Activity -
Retype the data in its entirety, with no word changed.

Collected data -
- Opening Delimiter -

(** * Password generator: the sampling policy of [generate_password]

    A shallow embedding of [generate_password] (TASK3.py) together with the
    two library operations it relies on, [random.choice] and
    [random.shuffle].  Python [str] values are [string]s, lists of
    one-character strings are [list ascii], the [length] argument is an
    unbounded Python integer ([Z]) and [strength] is an arbitrary [str].
    The process-wide random source is threaded explicitly through a small
    state-and-exception monad.  The handler of the button,
    [on_generate_button_click], is embedded over the part of the form it
    reads and writes. *)

From Stdlib Require Import ZArith Lia Ascii.
From stdpp Require Import gmap strings list pretty.


(** ** Character sets *)

Definition ascii_uppercase : string := "ABCDEFGHIJKLMNOPQRSTUVWXYZ".
Definition ascii_lowercase : string := "abcdefghijklmnopqrstuvwxyz".
Definition digits : string := "0123456789".

(** [string.punctuation]; its first two characters, the exclamation mark
    and the double quote, are given by their codes 33 and 34. *)
Definition punctuation : string :=
  String (ascii_of_nat 33)
    (String (ascii_of_nat 34) "#$%&'()*+,-./:;<=>?@[\]^_`{|}~").

(** The module-level dictionary [CHAR_SETS]. *)
Definition CHAR_SETS : gmap string string :=
  <["uppercase"%string := ascii_uppercase]>
  (<["lowercase"%string := ascii_lowercase]>
  (<["digits"%string := digits]>
  (<["special_chars"%string := punctuation]> ∅))).

(** ** Outcomes, the random source and the monad *)

(** The exceptions the modelled operations can raise. *)
Inductive exn : Type :=
| IndexError
| KeyError.

(** A call either returns a value or raises. *)
Inductive outcome (A : Type) : Type :=
| Returns (a : A)
| Raises (e : exn).
Arguments Returns {A} a.
Arguments Raises {A} e.

(** The random source: an arbitrary tape of raw draws and the number of
    draws consumed so far.  [random.choice] and [random.shuffle] obtain
    every index from [_randbelow(n)], an integer below [n]; here it is the
    next raw draw reduced modulo [n], so that a tape holding the wanted
    samples produces them ([randbelow_any]). *)
Record rng : Type := mkRng { tape : nat → nat; pos : nat }.

Definition advance (k : nat) (r : rng) : rng :=
  {| tape := tape r; pos := pos r + k |}.

Definition M (A : Type) : Type := rng → outcome A * rng.

Definition ret {A} (a : A) : M A := λ r, (Returns a, r).
Definition raise {A} (e : exn) : M A := λ r, (Raises e, r).
Definition bind {A B} (f : A → M B) (m : M A) : M B :=
  λ r, match m r with
       | (Returns a, r') => f a r'
       | (Raises e, r') => (Raises e, r')
       end.

(** The monad is registered with stdpp so that [x ← m; k] is sequencing. *)
#[export] Instance M_ret : MRet M := @ret.
#[export] Instance M_bind : MBind M := @bind.

(** [_randbelow(n)]: one draw, reduced below [n]. *)
Definition randbelow (n : nat) : M nat :=
  λ r, (Returns (tape r (pos r) `mod` n), advance 1 r).

(** [d[key]] on a dictionary. *)
Definition getitem (d : gmap string string) (key : string) : M string :=
  match d !! key with
  | Some v => ret v
  | None => raise KeyError
  end.

(** [random.choice(seq)]. *)
Definition choice (seq : list ascii) : M ascii :=
  if decide (length seq = 0) then raise IndexError
  else
    j ← randbelow (length seq);
    match seq !! j with
    | Some c => ret c
    | None => raise IndexError
    end.

(** [x[i], x[j] = x[j], x[i]]: both reads happen before the two writes. *)
Definition swap (x : list ascii) (i j : nat) : M (list ascii) :=
  match x !! j, x !! i with
  | Some xj, Some xi => ret (<[j := xi]> (<[i := xj]> x))
  | _, _ => raise IndexError
  end.

(** The loop of [random.shuffle]: [i] runs down from its start value to 1. *)
Fixpoint shuffle_loop (i : nat) (x : list ascii) : M (list ascii) :=
  match i with
  | 0 => ret x
  | S i' =>
      j ← randbelow (i + 1);
      x' ← swap x i j;
      shuffle_loop i' x'
  end.

(** [random.shuffle(x)]: [for i in reversed(range(1, len(x)))]. *)
Definition shuffle (x : list ascii) : M (list ascii) :=
  shuffle_loop (length x - 1) x.

(** [[random.choice(all_chars) for _ in range(n)]]. *)
Fixpoint choices (n : nat) (all_chars : list ascii) : M (list ascii) :=
  match n with
  | 0 => ret []
  | S n' =>
      c ← choice all_chars;
      cs ← choices n' all_chars;
      ret (c :: cs)
  end.

(** ** The generator *)

Definition error_message : string :=
  "Error: Length too short for selected strength.".

(** [list(s)] and [str.join] on the empty separator. *)
Definition chars (s : string) : list ascii := String.list_ascii_of_string s.
Definition join (l : list ascii) : string := String.string_of_list_ascii l.

(** [random.choice(CHAR_SETS[key])]. *)
Definition choice_of (key : string) : M ascii :=
  s ← getitem CHAR_SETS key; choice (chars s).

(** The first half of [generate_password] (up to the length test): the
    pair [(all_chars, guaranteed_chars)] for the given [strength]. *)
Definition select_chars (strength : string) : M (list ascii * list ascii) :=
  let all_chars := [] in
  let guaranteed_chars := [] in
  up ← getitem CHAR_SETS "uppercase";
  let all_chars := all_chars ++ chars up in
  lo ← getitem CHAR_SETS "lowercase";
  let all_chars := all_chars ++ chars lo in
  if String.eqb strength "low" then
    ret (all_chars, guaranteed_chars)
  else if String.eqb strength "medium" then
    dg ← getitem CHAR_SETS "digits";
    let all_chars := all_chars ++ chars dg in
    c1 ← choice_of "uppercase";
    let guaranteed_chars := guaranteed_chars ++ [c1] in
    c2 ← choice_of "lowercase";
    let guaranteed_chars := guaranteed_chars ++ [c2] in
    c3 ← choice_of "digits";
    let guaranteed_chars := guaranteed_chars ++ [c3] in
    ret (all_chars, guaranteed_chars)
  else if String.eqb strength "high" then
    dg ← getitem CHAR_SETS "digits";
    let all_chars := all_chars ++ chars dg in
    sp ← getitem CHAR_SETS "special_chars";
    let all_chars := all_chars ++ chars sp in
    c1 ← choice_of "uppercase";
    let guaranteed_chars := guaranteed_chars ++ [c1] in
    c2 ← choice_of "lowercase";
    let guaranteed_chars := guaranteed_chars ++ [c2] in
    c3 ← choice_of "digits";
    let guaranteed_chars := guaranteed_chars ++ [c3] in
    c4 ← choice_of "special_chars";
    let guaranteed_chars := guaranteed_chars ++ [c4] in
    ret (all_chars, guaranteed_chars)
  else
    ret (all_chars, guaranteed_chars).

Definition generate_password (len : Z) (strength : string) : M string :=
  sel ← select_chars strength;
  let '(all_chars, guaranteed_chars) := sel in
  if (Z.of_nat (length guaranteed_chars) >? len)%Z then
    ret error_message
  else
    let remaining_length := (len - Z.of_nat (length guaranteed_chars))%Z in
    let remaining_length :=
      if (remaining_length <? 0)%Z then 0%Z else remaining_length in
    random_chars ← choices (Z.to_nat remaining_length) all_chars;
    let final_password_list := guaranteed_chars ++ random_chars in
    final_password_list ← shuffle final_password_list;
    ret (join final_password_list).

Definition run {A} (m : M A) (r : rng) : outcome A := fst (m r).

- Closing Delimiter -

Your response -
(** * Password generator: the sampling policy of [generate_password]

    A shallow embedding of [generate_password] (TASK3.py) together with the
    two library operations it relies on, [random.choice] and
    [random.shuffle].  Python [str] values are [string]s, lists of
    one-character strings are [list ascii], the [length] argument is an
    unbounded Python integer ([Z]) and [strength] is an arbitrary [str].
    The process-wide random source is threaded explicitly through a small
    state-and-exception monad.  The handler of the button,
    [on_generate_button_click], is embedded over the part of the form it
    reads and writes. *)

From Stdlib Require Import ZArith Lia Ascii.
From stdpp Require Import gmap strings list pretty.


(** ** Character sets *)

Definition ascii_uppercase : string := "ABCDEFGHIJKLMNOPQRSTUVWXYZ".
Definition ascii_lowercase : string := "abcdefghijklmnopqrstuvwxyz".
Definition digits : string := "0123456789".

(** [string.punctuation]; its first two characters, the exclamation mark
    and the double quote, are given by their codes 33 and 34. *)
Definition punctuation : string :=
  String (ascii_of_nat 33)
    (String (ascii_of_nat 34) "#$%&'()*+,-./:;<=>?@[\]^_`{|}~").

(** The module-level dictionary [CHAR_SETS]. *)
Definition CHAR_SETS : gmap string string :=
  <["uppercase"%string := ascii_uppercase]>
  (<["lowercase"%string := ascii_lowercase]>
  (<["digits"%string := digits]>
  (<["special_chars"%string := punctuation]> ∅))).

(** ** Outcomes, the random source and the monad *)

(** The exceptions the modelled operations can raise. *)
Inductive exn : Type :=
| IndexError
| KeyError.

(** A call either returns a value or raises. *)
Inductive outcome (A : Type) : Type :=
| Returns (a : A)
| Raises (e : exn).
Arguments Returns {A} a.
Arguments Raises {A} e.

(** The random source: an arbitrary tape of raw draws and the number of
    draws consumed so far.  [random.choice] and [random.shuffle] obtain
    every index from [_randbelow(n)], an integer below [n]; here it is the
    next raw draw reduced modulo [n], so that a tape holding the wanted
    samples produces them ([randbelow_any]). *)
Record rng : Type := mkRng { tape : nat → nat; pos : nat }.

Definition advance (k : nat) (r : rng) : rng :=
  {| tape := tape r; pos := pos r + k |}.

Definition M (A : Type) : Type := rng → outcome A * rng.

Definition ret {A} (a : A) : M A := λ r, (Returns a, r).
Definition raise {A} (e : exn) : M A := λ r, (Raises e, r).
Definition bind {A B} (f : A → M B) (m : M A) : M B :=
  λ r, match m r with
       | (Returns a, r') => f a r'
       | (Raises e, r') => (Raises e, r')
       end.

(** The monad is registered with stdpp so that [x ← m; k] is sequencing. *)
#[export] Instance M_ret : MRet M := @ret.
#[export] Instance M_bind : MBind M := @bind.

(** [_randbelow(n)]: one draw, reduced below [n]. *)
Definition randbelow (n : nat) : M nat :=
  λ r, (Returns (tape r (pos r) `mod` n), advance 1 r).

(** [d[key]] on a dictionary. *)
Definition getitem (d : gmap string string) (key : string) : M string :=
  match d !! key with
  | Some v => ret v
  | None => raise KeyError
  end.

(** [random.choice(seq)]. *)
Definition choice (seq : list ascii) : M ascii :=
  if decide (length seq = 0) then raise IndexError
  else
    j ← randbelow (length seq);
    match seq !! j with
    | Some c => ret c
    | None => raise IndexError
    end.

(** [x[i], x[j] = x[j], x[i]]: both reads happen before the two writes. *)
Definition swap (x : list ascii) (i j : nat) : M (list ascii) :=
  match x !! j, x !! i with
  | Some xj, Some xi => ret (<[j := xi]> (<[i := xj]> x))
  | _, _ => raise IndexError
  end.

(** The loop of [random.shuffle]: [i] runs down from its start value to 1. *)
Fixpoint shuffle_loop (i : nat) (x : list ascii) : M (list ascii) :=
  match i with
  | 0 => ret x
  | S i' =>
      j ← randbelow (i + 1);
      x' ← swap x i j;
      shuffle_loop i' x'
  end.

(** [random.shuffle(x)]: [for i in reversed(range(1, len(x)))]. *)
Definition shuffle (x : list ascii) : M (list ascii) :=
  shuffle_loop (length x - 1) x.

(** [[random.choice(all_chars) for _ in range(n)]]. *)
Fixpoint choices (n : nat) (all_chars : list ascii) : M (list ascii) :=
  match n with
  | 0 => ret []
  | S n' =>
      c ← choice all_chars;
      cs ← choices n' all_chars;
      ret (c :: cs)
  end.

(** ** The generator *)

Definition error_message : string :=
  "Error: Length too short for selected strength.".

(** [list(s)] and [str.join] on the empty separator. *)
Definition chars (s : string) : list ascii := String.list_ascii_of_string s.
Definition join (l : list ascii) : string := String.string_of_list_ascii l.

(** [random.choice(CHAR_SETS[key])]. *)
Definition choice_of (key : string) : M ascii :=
  s ← getitem CHAR_SETS key; choice (chars s).

(** The first half of [generate_password] (up to the length test): the
    pair [(all_chars, guaranteed_chars)] for the given [strength]. *)
Definition select_chars (strength : string) : M (list ascii * list ascii) :=
  let all_chars := [] in
  let guaranteed_chars := [] in
  up ← getitem CHAR_SETS "uppercase";
  let all_chars := all_chars ++ chars up in
  lo ← getitem CHAR_SETS "lowercase";
  let all_chars := all_chars ++ chars lo in
  if String.eqb strength "low" then
    ret (all_chars, guaranteed_chars)
  else if String.eqb strength "medium" then
    dg ← getitem CHAR_SETS "digits";
    let all_chars := all_chars ++ chars dg in
    c1 ← choice_of "uppercase";
    let guaranteed_chars := guaranteed_chars ++ [c1] in
    c2 ← choice_of "lowercase";
    let guaranteed_chars := guaranteed_chars ++ [c2] in
    c3 ← choice_of "digits";
    let guaranteed_chars := guaranteed_chars ++ [c3] in
    ret (all_chars, guaranteed_chars)
  else if String.eqb strength "high" then
    dg ← getitem CHAR_SETS "digits";
    let all_chars := all_chars ++ chars dg in
    sp ← getitem CHAR_SETS "special_chars";
    let all_chars := all_chars ++ chars sp in
    c1 ← choice_of "uppercase";
    let guaranteed_chars := guaranteed_chars ++ [c1] in
    c2 ← choice_of "lowercase";
    let guaranteed_chars := guaranteed_chars ++ [c2] in
    c3 ← choice_of "digits";
    let guaranteed_chars := guaranteed_chars ++ [c3] in
    c4 ← choice_of "special_chars";
    let guaranteed_chars := guaranteed_chars ++ [c4] in
    ret (all_chars, guaranteed_chars)
  else
    ret (all_chars, guaranteed_chars).

Definition generate_password (len : Z) (strength : string) : M string :=
  sel ← select_chars strength;
  let '(all_chars, guaranteed_chars) := sel in
  if (Z.of_nat (length guaranteed_chars) >? len)%Z then
    ret error_message
  else
    let remaining_length := (len - Z.of_nat (length guaranteed_chars))%Z in
    let remaining_length :=
      if (remaining_length <? 0)%Z then 0%Z else remaining_length in
    random_chars ← choices (Z.to_nat remaining_length) all_chars;
    let final_password_list := guaranteed_chars ++ random_chars in
    final_password_list ← shuffle final_password_list;
    ret (join final_password_list).

Definition run {A} (m : M A) (r : rng) : outcome A := fst (m r).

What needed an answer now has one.